Back in December I provided some initial projections of where both 2026 and 2027 global mean surface temperatures might end up.

A lot has happened since then. We’ve gotten the first three months of data in for 20261 (and have a good sense of where April 2026 will end up in reanalysis data – see our Climate Dashboard for daily updates).

More importantly, models are converging on a doozy of an El Niño event developing in the latter part of 2026, with the latest multi-model median projection of a peak anomaly of 2.7C in the ENSO3.4 region of the tropical Pacific. While the prediction remains uncertain (we remain within the “spring predictability barrier” when its historically hard to predict ENSO2 development), this would put the 2026/2027 roughly on par with the “super” El Niño the world experienced in 2015/2016.

I’ve updated the models I use for both my 2026 and 2027 projections. I’ll go into the gory methodological details shortly, but the headline numbers are in the figure below: the estimate for 2026 has risen from 1.41C (with a range of 1.27C to 1.55C) to 1.46C (1.36C to 1.59C). The 2027 estimate has similarly increased from 1.57C (1.3C to 1.76C) to 1.61C (1.4C to 1.93C).

So what changed? Before the start of the year I was using a pretty simple regression model. It estimate what the annual temperature anomaly would be based on the prior year’s anomaly, the last month of the prior year, the predicted ENSO state over the next three months, as well as a year count (and year count squared) to reflect linear and non-linear aspects of the trend since 1970.

I’ve updated this to use the equation below, which includes the year count, prior year’s temperature anomaly, the anomaly over the year to date for 2026 (currently Jan-Mar), the latest month, the observed ENSO state over the year to date, and the forecasted ENSO state over the remainder of the year.3 The uncertainty in the 2026 prediction also accounts for the uncertainty in the ENSO forecast using a Monte Carlo sampling approach.4

Similarly, the original 2027 calculation was pretty ad hoc; I just took the 2026 estimate and added the current warming trend (0.026C per year) that we calculated in our Forster et al 2025 paper. I then added a range of possible boosts from El Niño ranging from 0C (no El Niño develops) to 0.2C (very strong El Niño), roughly encompassing the range we’ve seen across past events.

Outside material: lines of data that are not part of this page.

(* ===== verification/SocketFrame.v ===== *)
(** * Frames: steps that do not concern a protocol

    Most sections and effects of the connection do not concern a given protocol: they
    leave its part of the memory, of the channels and of the database alone, and add
    only events to the log that its laws do not speak about.  A [Frame] names these
    parts; [Framing] says that such steps keep the protocol.  The lemmas and tactics
    here prove the sections and effects that stay within a frame. *)
From ITree Require Import ITree.
From S2P Require Import Prelude GoStrings DaemonProtocol ProcessCmd DaemonMessages LocalPaths.
From S2P Require Import StateSchema StateQueries StateTx StateReport StateProcess StateAction.
From S2P Require Import StateTrace StateOutbox LocalStore ClientWorld Reconciliation SocketWorld Socket.
From S2P Require Import SocketLogic SocketDiscipline.
From stdpp Require Import options.

Record Frame : Type := mkFrame {
  fr_mem : Mem -> Mem -> Prop;
  fr_chans : Chans -> Chans -> Prop;
  fr_db : DB -> DB -> Prop;
  fr_quiet : Ev -> Prop
}.

Record framed (F : Frame) (s s' : Shared) : Prop := mkFramed {
  framed_mem : fr_mem F (s_mem s) (s_mem s');
  framed_chans : fr_chans F (s_chans s) (s_chans s');
  framed_db : fr_db F (s_db s) (s_db s');
  framed_log : exists l, s_log s' = s_log s ++ l /\ Forall (fr_quiet F) l
}.
(** Settling a report whose acknowledgement is known. *)
Lemma k_db_settle c rid (b : bool) a :
  settles c = Some (rid, b) ->
  (if b then ack_status a = AckStatusCommitted \/ ack_status a = AckStatusCleanupOnly
   else ack_status a = AckStatusPermanentReject) ->
  yields ack_start (fun _ => True) (fun g => (rid, a) ∈ al_known g) (db_command c).
Proof.
  intros Hc Ha. unfold db_command. eapply (sock_yields_bind _ (fun _ => True)).
  - intros g g' Hg [_ _ _ K]. by apply K.
  - apply yields_eff. intros g s Hk Hs Hg. split; [done|]. intros t idle rp x s' new Hp. simpl in Hp.
    destruct (run_cmd _ _ _) as [r db]. injection Hp as <- <- <-. split; [done|].
    exists g, []. split_and!; [done|simpl; lia| |reflexivity].
    pose proof Hs as [I1 I2 I3 I4 I5]. constructor; [| |done| |done].
    + constructor; simpl; [done|done|done| |].
      * intros w rid' a' Hw. by apply explained_app, (I4 w).
      * apply lawfully_snoc; [done|]. simpl. rewrite Hc. exists a. split; [|done].
        apply explained_acknowledged; [|by apply (af_known _ _ Hg)]. destruct b; [destruct Ha as [Ha|Ha]|]; by rewrite Ha.
    + by eapply (fine_grown g s).
    + intros k Hf Hap. by split_and!; [eapply (fine_grown k s)|..].
  - intros r _. by apply sock_yields_ret.
Qed.

Lemma k_busy rid a operation :
  yields ack_start (fun _ => True) (fun g => (rid, a) ∈ al_known g) operation ->
  yields ack_start (fun _ => True) (fun g => (rid, a) ∈ al_known g) (busy_loop operation).
Proof.
  intros H. assert (forall g g', (rid, a) ∈ al_known g -> keep g g' -> (rid, a) ∈ al_known g') as Hk
    by (intros g g' Hg [_ _ _ K]; by apply K).
  unfold busy_loop. apply (yields_loop _ (fun _ => True)); [done|done|intros _ _].
  eapply (sock_yields_bind _ (fun _ => True)); [done|done|]. intros [e|] _; [|by apply sock_yields_ret].
  case_match; [by apply sock_yields_ret|].
  eapply (sock_yields_bind _ (fun _ => True)); [done| |].
  - apply (f_reads ack_start ack_frame); [done|]. by intros t idle rp x s s' new [= <- <- <-].
  - intros slept _. apply sock_yields_ret. by case_match.
Qed.

#[local] Instance ack_knowledge : Knowledge := {|
  heard m g := m ∈ al_heard g; answered rid a g := (rid, a) ∈ al_known g;
  good_action _ := True; good_message _ := True; ends _ := True |}.

Lemma wp_select n idleTick g :
  wp ack_start n (eff (Select idleTick)) g (fun r g' =>
    keep g g' /\ forall m, r = SelMessage m -> heard m g' /\ good_message m).
Proof.
  apply (f_select ack_start ack_frame); try done. intros s m Hs Hg Hm. exists (with_heard m g).
  split_and!; [|by apply fine_heard|by left]. split_and!; [|done|done]. constructor; simpl; set_solver.
Qed.

Lemma k_settle report a :
  yields ack_start (fun _ => True) (fun g => (r_ID report, a) ∈ al_known g) (settle_acknowledged report a).
Proof.
  assert (forall c b, settles c = Some (r_ID report, b) ->
    (if b then ack_status a = AckStatusCommitted \/ ack_status a = AckStatusCleanupOnly
     else ack_status a = AckStatusPermanentReject) ->
    yields ack_start (fun _ => True) (fun g => (r_ID report, a) ∈ al_known g) (store_write c)) as H.
  { intros c b Hc Hb. unfold store_write. eapply (sock_yields_bind _ (fun _ => True)).
    - intros g g' Hg [_ _ _ K]. by apply K.
    - by apply n_call.
    - intros [e|] _; [by apply sock_yields_ret|]. by eapply k_busy, k_db_settle. }
  unfold settle_acknowledged. destruct (ack_status a); try (by apply sock_yields_ret).
  - eapply (H _ true); [done|by left].
  - eapply (H _ true); [done|by right].
  - by eapply (H _ false).
Qed.

Lemma n_wait : neutral (eff WaitWorkers).
Proof.
  apply yields_eff, harmless_keeps; [done|]. intros t idle rp a s s' new Hs Hp. simpl in Hp.
  destruct idle; [|done]. injection Hp as <- <- <-. split_and!; [done| |done].
  apply ack_frame_keeps. by apply (framed_event ack_frame).
Qed.

Global Instance ack_discipline : Discipline ack_start.
Proof.
  split; try solve [frame_field ack_start ack_frame].
  - intros m g g' Hg [_ _ K _]. by apply K.
  - intros rid a g g' Hg [_ _ _ K]. by apply K.
  - done.
  - intros j Hj. apply (f_launch ack_start ack_frame); [by intros ->|done].
  - intros A x _. apply n_call.
  - by apply (sock_yields_mono _ (fun _ => True) _ (fun _ => True)); [apply n_call|..].
  - apply wp_select.
  - intros m _. eapply (sock_yields_mono _ (fun _ => True) _ (fun _ => True)); [|done|done].
    apply (f_then_launch ack_start ack_frame); [frame_section|done].
  - intros m Hm n g Hh. eapply sock_wp_mono; [|apply wp_failReport]; [by intros u g' ?|].
    intros s Hs. right. exists m. split_and!; try done. by apply (af_heard _ _ Hs).
  - apply wp_SendReport.
  - apply k_settle.
  - done.
  - intros n g r _.
    assert (neutral (stopAndWait;; crit (note (VReturn r.1 r.2)))) as H; [|by eapply sock_wp_mono; [|apply H]].
    unfold stopAndWait.
    repeat first [ apply n_failAll | apply n_call | apply (f_section ack_start ack_frame); [frame_section|done]
                 | eapply (sock_yields_bind _ (fun _ => True)); [by intros| |intros ? _] ].
    apply n_wait.
Qed.

(** ** Runs *)

Context (startup : localStartupState) (runtime : DaemonRuntime) (sleepAfter : Z) (instanceID : string).
Context {PC : PayloadCodec}.

Lemma ack_jobs : jobs_start ack_start (body startup runtime sleepAfter instanceID).
Proof.
  apply (discipline_jobs ack_start); try done; [by apply Forall_true|..]; intros; apply (neutral_job ack_start).
  - apply (n_prepare ack_start); intros; frame_field ack_start ack_frame.
  - apply (n_start ack_start); intros; first [apply n_call|frame_field ack_start ack_frame].
  - apply (n_queue ack_start); [by intros; apply n_call|]. frame_field ack_start ack_frame.
Qed.

Lemma serve_acks processes runtimes fresh l db n :
  exists gs, Inv ack_start n (serve startup runtime sleepAfter instanceID processes runtimes fresh l db) gs.
Proof.
  eapply (serve_keeps ack_start); [apply ack_jobs|done| |].
  - constructor; simpl; try done. apply lawfully_nil.
  - apply (fine_nothing (PR := acks)). constructor; simpl; try done. apply lawfully_nil.
Qed.
End Acks.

Now I’ve converted it into a proper regression model. It calculates the expected year-over-year change in temperatures based on the year count (reflecting the trend) and the ENSO forecast for the latter part of the year (September-December, reflecting the period over which the currently developing El Niño will likely peak).5 This is then added to the 2026 estimates, with their uncertainty (and the uncertainty in future ENSO forecast) propagated through using the same Monte Carlo approach. This actually slightly increases the error bars from the original 2027 estimate, reflecting the uncertainty in both the 2026 estimate and the El Niño forecast.

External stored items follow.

(* ===== verification/SocketHistory.v ===== *)
(** * The connection and the state database

    What a connection writes, and what others write meanwhile, is a history of the
    state database (StateTrace.v): its theorems hold along every run of a connection.
    The sequence numbers of the actions that the connection resolves are Go integers,
    since the server's messages carry no others. *)
From ITree Require Import ITree.
From S2P Require Import Prelude GoStrings DaemonProtocol ProcessCmd DaemonMessages LocalPaths.
From S2P Require Import StateSchema StateQueries StateTx StateReport StateProcess StateAction.
From S2P Require Import StateTrace StateOutbox LocalStore ClientWorld Reconciliation SocketWorld Socket.
From S2P Require Import SocketLogic SocketDiscipline SocketFrame.
From stdpp Require Import options.

(** The calls of the database, in the order in which they were made. *)
Definition call_of (e : Ev) : option Call :=
  match e with VDb _ c | VOther c => Some c | _ => None end.
Definition calls (l : list Ev) : list Call := omap call_of l.

Definition seq_ok (a : pendingAction) : Prop := is_int64 (pa_Seq (pac_action a)).
Definition actions_ok (l : gmap string pendingAction) : Prop := forall id a, l !! id = Some a -> seq_ok a.
Definition message_ok (x : option Message) : Prop := forall m, x = Some m -> message_in_range m.

Section History.
Context {RC : ReportCodec} {CC : ClientCodec} {SC : SocketCodec}.
Context (db0 : DB).
Set Default Proof Using "Type*".

Record history_inv (s : Shared) : Prop := mkHistoryInv {
  hi_runs : runs db0 (calls (s_log s)) (s_db s);
  hi_actions : actions_ok (t_pendingActions (s_mem s));
  hi_message : message_ok (ch_messages (s_chans s))
}.

#[local] Instance history : Protocol := {|
  Local := unit; inv := history_inv; fine _ _ := True; apart _ _ := True; keep _ _ := True;
  role _ _ := True; pre _ _ _ _ := True; nothing := tt |}.

Definition history_frame : Frame := {|
  fr_mem m m' := actions_ok (t_pendingActions m) -> actions_ok (t_pendingActions m');
  fr_chans c c' := message_ok (ch_messages c) -> message_ok (ch_messages c');
  fr_db := eq; fr_quiet e := call_of e = None |}.

Lemma connection_calls_app l l' : calls (l ++ l') = calls l ++ calls l'.
Proof. apply omap_app. Qed.

Lemma calls_quiet l l' : Forall (fun e => call_of e = None) l' -> calls (l ++ l') = calls l.
Proof.
  intros H. rewrite connection_calls_app. replace (calls l') with (@nil Call); [by rewrite (right_id_L [] (++))|].
  induction H as [|e l' He _ IH]; [done|]. simpl. by rewrite He.
Qed.

Lemma history_snoc db h db1 c faults r db2 :
  runs db h db1 -> wf_cmd c -> run_cmd c faults db1 = (r, db2) -> runs db (h ++ [mkCall c faults r]) db2.
Proof. intros H Hc Hr. induction H; simpl; econstructor; eauto. constructor. Qed.

Global Instance history_framing : Framing history_frame.
Proof.
  split; simpl; try done.
  - split; [by intros m|]. intros m1 m2 m3; auto.
  - split; [by intros m|]. intros m1 m2 m3; auto.
  - apply _.
  - intros s s' [Hm Hc Hd (l & L & Q)] [H1 H2 H3]. split; [|done]. simpl in *.
    constructor; [|auto|auto]. by rewrite L, calls_quiet, <- Hd.
Qed.

Global Instance history_reports : ReportsFramed history_frame.
Proof. split; simpl; try done. Qed.

Global Instance history_laws : ProtocolLaws.
Proof.
  split; try done. intros s s' [c faults r db s0 Hc Hr|pid s0|s0] [H1 H2 H3]; constructor; simpl; try done.
  rewrite connection_calls_app. by apply (history_snoc _ _ (s_db s0)).
Qed.

Definition history_start (j : Job) (h : Local) : Prop := True.

#[local] Instance history_knowledge : Knowledge := {|
  heard _ _ := True; answered _ _ _ := True; good_action := seq_ok; good_message := message_in_range;
  ends _ := True |}.

Abbreviation neutral := (yields history_start (fun _ => True) (fun _ => True)).

Lemma h_call {A} ok (x : Outside A) : yields history_start (fun _ => True) ok (call x).
Proof. apply (f_call history_start history_frame); [|done]. intros t. destruct x; repeat constructor. Qed.

Lemma h_command c : wf_cmd c -> neutral (db_command c).
Proof.
  intros Hc. unfold db_command. eapply (sock_yields_bind _ (fun _ => True)); [by intros| |by intros; apply sock_yields_ret].
  apply yields_eff, harmless_keeps; [done|]. intros t idle rp a s s' new Hs Hp. simpl in Hp.
  destruct (run_cmd _ _ _) as [r db] eqn:E. injection Hp as <- <- <-. split_and!; [done| |done].
  intros [H1 H2 H3]. split; [|done]. constructor; [|done|done]. simpl. rewrite connection_calls_app.
  by apply (history_snoc _ _ (s_db s)).
Qed.

Lemma actions_insert l id a : seq_ok a -> actions_ok l -> actions_ok (<[id:=a]> l).
Proof. intros Ha Hl id' a'. rewrite lookup_insert_Some. intros [[_ <-]|[_ H]]; eauto. Qed.

Lemma actions_delete l id : actions_ok l -> actions_ok (delete id l).
Proof. intros Hl id' a'. rewrite lookup_delete_Some. intros [_ H]. eauto. Qed.

Lemma actions_filter (P : string * pendingAction -> Prop) `{!forall x, Decision (P x)} l :
  actions_ok l -> actions_ok (filter P l).
Proof. intros Hl id' a'. rewrite map_lookup_filter_Some. intros [Hf _]. eauto. Qed.

Ltac history_section :=
  intros; apply (f_section history_start history_frame); [|done]; frame_section;
  auto using actions_insert, actions_delete, actions_filter.

Global Instance history_discipline : Discipline history_start.
Proof.
  split; try solve [done | frame_field history_start history_frame | report_field history_start history_frame
                   | history_section].
  - intros m offer Hm E. red in Hm. simpl in Hm. unfold message_in_range in Hm. by rewrite E in Hm.
  - intros m Hm. apply (f_effect history_start history_frame); [done|].
    intros t idle rp x s s' new Hs [= <- <- <-]. split_and!; [done| |done].
    apply (framed_chans_step history_frame). intros _ m' [= <-]. done.
  - intros A x _. apply h_call.
  - apply (f_call history_start history_frame); [intros; constructor|]. intros rp m. simpl.
    case_decide; [|done]. by destruct (tr_err rp); intros; simplify_eq.
  - intros. apply (f_select history_start history_frame);
      try solve [done | frame_fields | intros; by apply (f_learn_nothing history_start history_frame)].
    intros s m Hs E. by apply (hi_message _ Hs).
  - intros pid. apply (f_section history_start history_frame); [|done]. frame_section.
    by apply actions_filter.
  - intros id. apply (f_result history_start history_frame); [frame_section|]. intros s Hs a E. exact (hi_actions _ Hs id a E).
  - intros grant. apply yields_eff, harmless_crit; [done|]. intros s Hs. pose proof Hs as [H1 H2 H3].
    unfold grant_section, mbind, M_bind, mem, get. simpl.
    destruct (t_pendingActions (s_mem s) !! _) as [a|] eqn:E; [|by split]. pose proof (H2 _ _ E) as Ha.
    case_match; [by split|]. split; [by intros ? [= <-]|]. intros _. split; [|done].
    constructor; simpl; [done| |done]. by apply actions_insert.
  - intros pid action Ha. apply (f_result history_start history_frame); [|done]. frame_section.
    by apply actions_insert.
  - intros report a. apply (f_settle history_start history_frame); intros; by apply h_command.
  - intros a pid inst Ha. by apply h_command.
Qed.

(** ** Runs *)

Context {PC : PayloadCodec}.
Context (startup : localStartupState) (runtime : DaemonRuntime) (sleepAfter : Z) (instanceID : string).

Lemma history_jobs :
  Forall (fun pa => is_int64 (pa_Seq pa.2)) (su_Actions startup) ->
  jobs_start history_start (body startup runtime sleepAfter instanceID).
Proof.
  intros Hs. apply (discipline_jobs history_start); try done; intros; apply (neutral_job history_start).
  - apply (n_prepare history_start); intros; frame_field history_start history_frame.
  - apply (n_start history_start); intros;
      first [apply h_call|by apply h_command|frame_field history_start history_frame].
  - apply (n_queue history_start); [by intros; apply h_call|]. frame_field history_start history_frame.
Qed.

Lemma serve_history processes runtimes fresh l :
  Forall (fun pa => is_int64 (pa_Seq pa.2)) (su_Actions startup) ->
  let s := y_shared (serve startup runtime sleepAfter instanceID processes runtimes fresh l db0) in
  runs db0 (calls (s_log s)) (s_db s).
Proof.
  intros Hs. edestruct (serve_keeps history_start startup runtime sleepAfter instanceID processes runtimes
    fresh l db0 tt 0) as [gs HI]; [by apply history_jobs|done| |done|].
  - constructor; simpl; [constructor|done|done].
  - apply (hi_runs _ (in_inv _ _ _ _ HI)).
Qed.
End History.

One way to test how well this approach works is to see how well it predicts year-over-year temperature changes during past strong El Nino events (e.g. with a peak >2C and a Sept-Dec average of >1.5C), as shown in the figure below:

In general the model does pretty well; it slightly underestimates the year-over-year increase in 1973, 1983, and 1998, gets 2016 pretty spot on, and slightly overestimates the increase between 2023 and 2024. This is, of course, contingent on where 2026 annual temperatures end up, so a warmer 2026 in this model would result in a warmer 2027.

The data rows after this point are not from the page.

(* ===== verification/SocketQueues.v ===== *)
(** * The actions of a process, one at a time and in the order they were granted

    The protocol of the action queues: a process has at most one queue in the table
    and at most one goroutine that takes from it; what was taken, followed by what is
    still waiting, is what was granted, in that order, with nothing added. *)
From ITree Require Import ITree.
From S2P Require Import Prelude GoStrings DaemonProtocol ProcessCmd DaemonMessages LocalPaths.
From S2P Require Import StateSchema StateQueries StateTx StateReport StateProcess StateAction.
From S2P Require Import StateTrace StateOutbox LocalStore ClientWorld Reconciliation SocketWorld Socket.
From S2P Require Import SocketLogic SocketDiscipline SocketFrame.
From stdpp Require Import options.

(** The actions of a process that were queued, and those that were taken. *)
Definition queued_of (pid : string) (e : Ev) : option string :=
  match e with VEnqueue p a => if bool_decide (p = pid) then Some a else None | _ => None end.
Definition taken_of (pid : string) (e : Ev) : option string :=
  match e with VDequeue p a => if bool_decide (p = pid) then Some a else None | _ => None end.
Definition queued (pid : string) (l : list Ev) : list string := omap (queued_of pid) l.
Definition taken (pid : string) (l : list Ev) : list string := omap (taken_of pid) l.

Definition queue_law (past : list Ev) (e : Ev) : Prop :=
  match e with
  | VDequeue pid a => (taken pid past ++ [a]) `sublist_of` queued pid past
  | VApply _ pid a => last (taken pid past) = Some a
  | _ => True
  end.

Definition queue_quiet (e : Ev) : Prop :=
  match e with VEnqueue _ _ | VDequeue _ _ | VApply _ _ _ => False | _ => True end.

(** The queues a goroutine serves, and the action it is at. *)
Record QueueLocal : Type := mkQueueLocal {
  ql_queues : list (string * nat);
  ql_current : option (string * string)
}.

Definition waiting (pid : string) (m : Mem) : list string :=
  match t_actionQueues m !! pid with Some q => default [] (t_queues m !! q) | None => [] end.

Definition named (l : gmap string pendingAction) : Prop :=
  forall id a, l !! id = Some a -> pa_ID (pac_action a) = id.

Record queue_inv (s : Shared) : Prop := mkQueueInv {
  qi_fifo pid : (taken pid (s_log s) ++ waiting pid (s_mem s)) `sublist_of` queued pid (s_log s);
  qi_inj pid pid' q :
    t_actionQueues (s_mem s) !! pid = Some q -> t_actionQueues (s_mem s) !! pid' = Some q -> pid = pid';
  qi_fresh pid q : t_actionQueues (s_mem s) !! pid = Some q -> (q < t_fresh (s_mem s))%nat;
  qi_named : named (t_pendingActions (s_mem s));
  qi_lawful : lawfully queue_law (s_log s)
}.

Record queue_fine (g : QueueLocal) (s : Shared) : Prop := mkQueueFine {
  qf_nodup : NoDup (ql_queues g).*1;
  qf_queue pid q : (pid, q) ∈ ql_queues g -> t_actionQueues (s_mem s) !! pid = Some q;
  qf_current pid a : ql_current g = Some (pid, a) ->
    pid ∈ (ql_queues g).*1 /\ last (taken pid (s_log s)) = Some a
}.

Definition queue_apart (g h : QueueLocal) : Prop := forall pid, pid ∈ (ql_queues g).*1 -> pid ∉ (ql_queues h).*1.

#[local] Instance queues : Protocol := {|
  Local := QueueLocal; inv := queue_inv; fine := queue_fine; apart := queue_apart; keep := eq;
  role _ _ := True; pre _ _ _ _ := True; nothing := mkQueueLocal [] None |}.

Definition queue_frame : Frame := {|
  fr_mem m m' := t_actionQueues m' = t_actionQueues m /\ t_queues m' = t_queues m
    /\ (t_fresh m <= t_fresh m')%nat /\ (named (t_pendingActions m) -> named (t_pendingActions m'));
  fr_chans _ _ := True; fr_db _ _ := True; fr_quiet := queue_quiet |}.

(** ** Logs *)

Lemma queued_app pid l l' : queued pid (l ++ l') = queued pid l ++ queued pid l'.
Proof. apply omap_app. Qed.

Lemma taken_app pid l l' : taken pid (l ++ l') = taken pid l ++ taken pid l'.
Proof. apply omap_app. Qed.

Lemma quiet_logs pid l : Forall queue_quiet l -> queued pid l = [] /\ taken pid l = [].
Proof. induction 1 as [|e l He _ [IH1 IH2]]; [done|]. by destruct e. Qed.

Lemma grown_logs pid l l' :
  Forall queue_quiet l' -> queued pid (l ++ l') = queued pid l /\ taken pid (l ++ l') = taken pid l.
Proof.
  intros H. destruct (quiet_logs pid l' H) as [E1 E2].
  by rewrite queued_app, taken_app, E1, E2, !(right_id_L [] (++)).
Qed.

Section Queues.
Context {RC : ReportCodec} {CC : ClientCodec} {SC : SocketCodec}.
Set Default Proof Using "Type*".

Global Instance queue_framing : Framing queue_frame.
Proof.
  split; simpl; try done.
  - split; [by intros m|]. intros m1 m2 m3 (-> & -> & ? & ?) (-> & -> & ? & ?). split_and!; [done|done|lia|auto].
  - intros s s' [(E1 & E2 & E3 & E4) _ _ (l & L & Q)] [I1 I2 I3 I4 I5]. simpl in *. split.
    + constructor; unfold waiting; rewrite ?L, ?E1, ?E2; [|done| |auto|].
      * intros pid. destruct (grown_logs pid (s_log s) l Q) as [-> ->]. apply I1.
      * intros pid q H. pose proof (I3 pid q H). lia.
      * apply lawfully_quiet; [|done]. intros past e He.
        pose proof (proj1 (Forall_forall _ _) Q _ He). by destruct e.
    + intros k [K1 K2 K3]. constructor; rewrite ?L, ?E1; [done|done|]. intros pid a H.
      destruct (grown_logs pid (s_log s) l Q) as [_ ->]. by apply K3.
Qed.

Lemma queue_environment s s' : environment s s' -> framed queue_frame s s'.
Proof. apply (framed_environment queue_frame); frame_fields. Qed.

Global Instance queues_laws : ProtocolLaws.
Proof.
  split; try done.
  - intros g h H pid Hh Hg. by apply (H pid).
  - intros g pid Hp. by apply elem_of_nil in Hp.
  - intros s _. constructor; simpl; [constructor|by intros ? ? ?%elem_of_nil|done].
  - apply _.
  - intros s s' He Hs. by apply (framing_keeps (F := queue_frame) s s'); [apply queue_environment|].
  - intros s s' g He Hs Hg. by apply (framing_keeps (F := queue_frame) s s'); [apply queue_environment| |].
Qed.

Global Instance queue_reports : ReportsFramed queue_frame.
Proof. split; simpl; try done. intros m. split_and!; [done|done|lia|done]. Qed.

(** The worker of a queue starts with it. *)
Definition queue_start (j : Job) (h : Local) : Prop :=
  h = match j with JQueue pid q => mkQueueLocal [(pid, q)] None | _ => nothing end.

#[local] Instance queue_knowledge : Knowledge := {|
  heard _ _ := True; answered _ _ _ := True; good_action _ := True; good_message _ := True; ends _ := True |}.

Abbreviation neutral := (yields queue_start (fun _ => True) (fun _ => True)).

We can also look at how well the model “hindcasts” past years by applying the 2026 prediction model to past years using the same year-to-date and temperature and ENSO values:

Overall the development of a strong El Niño event in 2026 (and its effects on 2027 temperatures) have bumped my predictions up a bit from where they were at the start of the year.

But 2026 remains more likely than not to end up as the second warmest year on record (~56% chance), but has a non-trial chance of being the warmest year (~26%) with a somewhat larger change (34%) of being above 1.5C.

2027, by contrast, is likely (~85% chance) to be the warmest year on record and has a 88% chance to be above 1.5C. My updated estimate central estimate (1.61C) remains a bit lower than Hansen’s (1.7C),6 but its consistent with the size of the year-over-year bumps we’ve seen in past strong El Niño events.

Update:A new set of ENSO runs came in this afternoon from CanSIPS, which previously set the lower bound on the ENSO forecast for 2026. The new update has notably higher estimates; these don’t change the central estimate (as the median across all ENSO model remains unchanged), but it reduces the lower end of the uncertainties in the error bars. I’ve updated the figures and text accordingly.